The Port of Ravenna (Porto di Ravenna) is an Italian seaport on the North Adriatic Sea in Ravenna, Italy. It is one of the top twenty Italian ports and top forty European ports.

==Overview==
The port of Ravenna is the main port of Emilia-Romagna.
The European Commission has appointed the Ravenna seaport the "core port" of the Trans-European Transport Networks (TEN-T) Networks.

The docks are mainly on a canal that connects the town centre of Ravenna (which is inland) to the sea, which is 12 km away.
The offshore breakwaters are in the little towns of Porto Corsini and Marina di Ravenna.

It hosts shipyards, multipurpose terminals, bulk cargo terminals and a containerized cargo terminal. There are also a big passenger and cruise lines terminal and the biggest marinas of the Adriatic Sea. There are regular ferry lines to Catania, Brindisi, and Igoumenitsa.

==History==
It was established thousands of years ago. In fact the Ravenna military and trade seaports are pictured in the opposite walls of S. Apollinare Nuovo, a church built in Ravenna by Theodoric the Great.

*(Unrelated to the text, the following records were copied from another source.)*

(* ===== verification/Outcome.v ===== *)
(** * Results of C++ code

    A call returns a value, throws an exception, ends the process, or has no
    defined behaviour (an [assert] that fails, [back()] of an empty string). *)

From S2P Require Import Prelude Strings.

Inductive exn :=
| JsonTypeError          (** nlohmann [type_error] 302, 305, 308 *)
| JsonOutOfRange         (** nlohmann [out_of_range] 403, 404 *)
| JsonParseError (what : string)  (** nlohmann [parse_error], and [out_of_range] 406 *)
| InvalidArgument        (** [std::invalid_argument] from [stoi] *)
| OutOfRange             (** [std::out_of_range] from [stoi], [substr] *)
| LengthError            (** [std::length_error] / [bad_alloc] from [resize] *)
| FilesystemError        (** [std::filesystem::filesystem_error] *)
| RuntimeError (what : string)  (** [std::runtime_error] *)
| OtherError.            (** any other class derived from [std::exception] *)

Inductive outcome (A : Type) :=
| Ret (a : A)
| Throw (e : exn)
| Exited (status : Z)
| Undef
| NoFuel.   (** the fuel of a loop with no static bound ran out *)
Arguments Ret {_} a.
Arguments Throw {_} e.
Arguments Exited {_} status.
Arguments Undef {_}.
Arguments NoFuel {_}.

#[export] Instance exn_eq_dec : EqDecision exn.
Proof. solve_decision. Defined.

#[export] Instance outcome_ret : MRet outcome := fun A a => Ret a.
#[export] Instance outcome_bind : MBind outcome := fun A B f m =>
  match m with
  | Ret a => f a
  | Throw e => Throw e
  | Exited s => Exited s
  | Undef => Undef
  | NoFuel => NoFuel
  end.
#[export] Instance outcome_fmap : FMap outcome := fun A B f m => m ≫= (fun a => Ret (f a)).

Definition of_num (r : num_err + Z) : outcome Z :=
  match r with
  | inl NotANumber => Throw InvalidArgument
  | inl NumOutOfRange => Throw OutOfRange
  | inr z => Ret z
  end.

(** [s.substr(pos)] and [s.substr(pos, n)] *)
Definition substr (s : string) (pos : nat) : outcome string :=
  if slen s <? pos then Throw OutOfRange else Ret (sdrop pos s).
Definition substr_n (s : string) (pos n : nat) : outcome string :=
  stake n <$> substr s pos.

Fixpoint omapM {A B} (f : A -> outcome B) (l : list A) : outcome (list B) :=
  match l with
  | [] => Ret []
  | x :: l => y ← f x; ys ← omapM f l; Ret (y :: ys)
  end.

Definition is_ret {A} (m : outcome A) : Prop := exists a, m = Ret a.

Lemma bind_ret {A B} (m : outcome A) (f : A -> outcome B) b :
  m ≫= f = Ret b <-> exists a, m = Ret a /\ f a = Ret b.
Proof. destruct m; simpl; naive_solver. Qed.

Lemma omapM_Ret {A B} (f : A -> outcome B) g l :
  (forall x, x ∈ l -> f x = Ret (g x)) -> omapM f l = Ret (g <$> l).
Proof.
  induction l as [|x l IH]; simpl; intros H; [done|].
  rewrite H by set_solver. simpl. rewrite IH by set_solver. done.
Qed.

Lemma omapM_ext {A B} (f g : A -> outcome B) l :
  (forall x, x ∈ l -> f x = g x) -> omapM f l = omapM g l.
Proof.
  induction l as [|x l IH]; intros Hx; [done|]. simpl. rewrite Hx, IH by set_solver. done.
Qed.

In 31 BC, Emperor Augustus founded near Ravenna the military harbor of Classe.
It hosted the second imperial fleet of the Roman Empire (according to Vegetius, Epitome of Military Science fourth book - the first one was located in Portus Julius near Capo Miseno near the Port of Naples)
Even after the Empire's decline in the 5th century, the port kept active and entered a further golden age during the Byzantine dominion as the mosaics bear witness.

It underwent decline after being flooded by the mud of the rivers and conquered by Venice in the 15th century.
In 1738, the Corsini Canal (named after Pope Clement XII), connecting Ravenna to the sea, started up its activity.

The United States Navy established a naval air station at Porto Corsini on 24 July 1918 to operate seaplanes during World War I. The base closed shortly after the First Armistice at Compiègne.

After World War II a huge petrochemical plant was established, but the oil crisis of 1973 enhanced its multipurpose trade facilities.

In 2021, Ravenna's Port Authority awarded Royal Caribbean Cruise Line to build a two-berth cruise terminal and expected to be completed Spring 2024.